青峰は毎日部活(実際してるかどうかは別の話)。私も毎日バイト。
さつきちゃんから青峰に勉強を教えることを依頼されてから一週間経ったけれど、案の定予定が合わない私たち。一応休み時間には青峰の席に行って、課題でもある問題集の進み具合をチェックしている。でもこれじゃ全然足りなさそうだというのが感想だ。始めた頃は問題集も教科書も新品同然だったんだから仕方ない。できれば平均以上...なんて話も聞いた気がするけど、SVOCも分からないやつにそれは無理だと思う。
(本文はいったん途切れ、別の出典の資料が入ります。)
(* ===== verification/SerialFacts.v ===== *)
(** * A serial build from beginning to end

    [Serial.start] over the task master: on a finite graph without cycles, whose
    calls do not fail and whose actions have no side effects, the build ends,
    returns normally, and every node it looked at is finished, after the nodes
    it depends on.  The proof is an invariant of the walk ([walk_inv]) that every
    search and every task keeps. *)

From S2P Require Import Prelude Errors NodeState Taskmaster TaskmasterFacts.
From S2P Require Import TaskmasterWitness Job.
Open Scope Z_scope.

(** ** Worlds without failures *)

Section world.
Context {X : Type} `{NodeWorld X}.

Definition finished (st : nstate) : Prop := st = up_to_date ∨ st = executed.

(** The states of the world that calls start from and keep. *)
Variable W : X → Prop.

(** No call raises, and all keep to [W]. *)
Record no_failures : Prop := {
  ok_children : ∀ n, returns W (get_all_children n);
  ok_executor_prepare : ∀ n, returns W (executor_prepare n);
  ok_prepare : ∀ n, returns W (prepare n);
  ok_make_ready : ∀ n, returns W (make_ready n);
  ok_is_up_to_date : ∀ st n, returns W (is_up_to_date st n);
  ok_retrieve : ∀ n, returns W (retrieve_from_cache n);
  ok_build : ∀ n, returns W (build n);
  ok_push : ∀ n w, W w → W (push_to_cache n w);
  ok_built : ∀ ps n w, W w → W (built ps n w);
  ok_visited : ∀ n w, W w → W (visited n w);
  ok_cleanup : ∀ n w, W w → W (executor_cleanup n w)
}.

(** The targets built together, [group], share an executor; nothing has side
    effects. *)
Record plain_actions (group : nid → list nid) : Prop := {
  plain_targets : ∀ w n, W w → get_all_targets w n = group n;
  plain_self : ∀ n, n ∈ group n;
  plain_children : ∀ w n y, W w → y ∈ group n → get_all_children y w = get_all_children n w;
  plain_prerequisites : ∀ w n y, W w → y ∈ group n →
    get_all_prerequisites w y = get_all_prerequisites w n;
  plain_side_effects : ∀ w n, W w → side_effects w n = [];
  plain_action_side_effects : ∀ w n, W w → get_action_side_effects w n = []
}.

(** What [n] depends on comes before it. *)
Definition ranked (v : gset nid) (rank : nid → nat) : Prop :=
  ∀ n w w' l c, W w → n ∈ v → get_all_children n w = (w', Ok l) →
    c ∈ get_all_prerequisites w' n ++ l → (rank c < rank n)%nat.
End world.

(** ** The walk *)

(** The numbers of waiting nodes depend on the waiting parents only. *)
Lemma nwait_ext m m' p :
  (∀ x, waiting_parents (get m' x) = waiting_parents (get m x)) → nwait m' p = nwait m p.
Proof.
  intros E. unfold nwait. rewrite <- !size_dom. f_equal. apply set_eq. intros x.
  rewrite !elem_of_dom. specialize (E x). unfold get in E.
  assert (∀ m : nodes, is_Some (filter (λ ct : nid * tnode, p ∈ waiting_parents ct.2) m !! x) ↔
    p ∈ waiting_parents (default tnode_init (m !! x))) as Hf.
  { clear. intros m. split.
    - intros [t [Ht Hp]%map_lookup_filter_Some]. by rewrite Ht.
    - destruct (m !! x) as [t|] eqn:Ht; simpl; [|set_solver].
      intros Hp. exists t. by apply map_lookup_filter_Some. }
  by rewrite !Hf, E.
Qed.

(** A node that waits has a node it waits for. *)
Lemma nwait_pos m p : nwait m p ≠ 0%nat → ∃ x, waits_for m x p.
Proof.
  unfold nwait. intros Hn. destruct (map_choose (filter (λ ct : nid * tnode,
    p ∈ waiting_parents ct.2) m)) as (x & t & [Ht Hp]%map_lookup_filter_Some).
  { intros E. apply Hn. by rewrite E, map_size_empty. }
  exists x. unfold waits_for, get. by rewrite Ht.
Qed.

Lemma waits_nwait m x p : waits_for m x p → nwait m p ≠ 0%nat.
Proof.
  unfold waits_for. intros Hx. pose proof (nwait_delete m x p) as E. unfold waits in E.
  rewrite decide_True in E by done. lia.
Qed.

Section walk.
Context {X : Type} `{NodeWorld X} `{Orders}.
Implicit Types s : tm X.
Variables (W : X → Prop) (v : gset nid) (group : nid → list nid) (rank : nid → nat).
Hypotheses (Hclosed : closed W v) (Hok : no_failures W) (Hplain : plain_actions W group)
  (Hrank : ranked W v rank).

Abbreviation st s x := (get_state (tm_nodes s) x).
Abbreviation wp s x := (waiting_parents (get (tm_nodes s) x)).

(** Everything [x] depends on is finished. *)
Definition below s (x : nid) : Prop :=
  ∃ w w' l, W w ∧ get_all_children x w = (w', Ok l) ∧
    ∀ c, c ∈ get_all_prerequisites w' x ++ l → finished (st s c).

(** So it is for the children that the search gets when it looks at [x], and
    which leaves the world at [w']. *)
Definition ready_at s (w' : X) (x : nid) : Prop :=
  ∃ w l, W w ∧ get_all_children x w = (w', Ok l) ∧
    ∀ c, c ∈ get_all_prerequisites w' x ++ l → finished (st s c).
早々に諦め、目標はとにかく赤点回避だ。
「お、ちゃんと来たじゃん。いらっしゃいませ」
それをさつきちゃんに相談した結果、試験二週間前となる今週は部活の後に青峰を英語漬けにすることになった。
「なんでわざわざ来なきゃなんねーんだよ」
「しょうがないでしょ。バイト入ってるのは断れないもん」
そう、私のバイト先で。
「そうだよ。バイトの傍ら教えてくれるんだから、むしろ感謝しなきゃでしょ!」
後からお店に入ってきたさつきちゃんが渋る青峰の背中を押す。今日はここまでの案内と強制連行を兼ねて同伴してくれたらしい。二人をカウンターの席に座るよう促し、メニューを広げて置いた。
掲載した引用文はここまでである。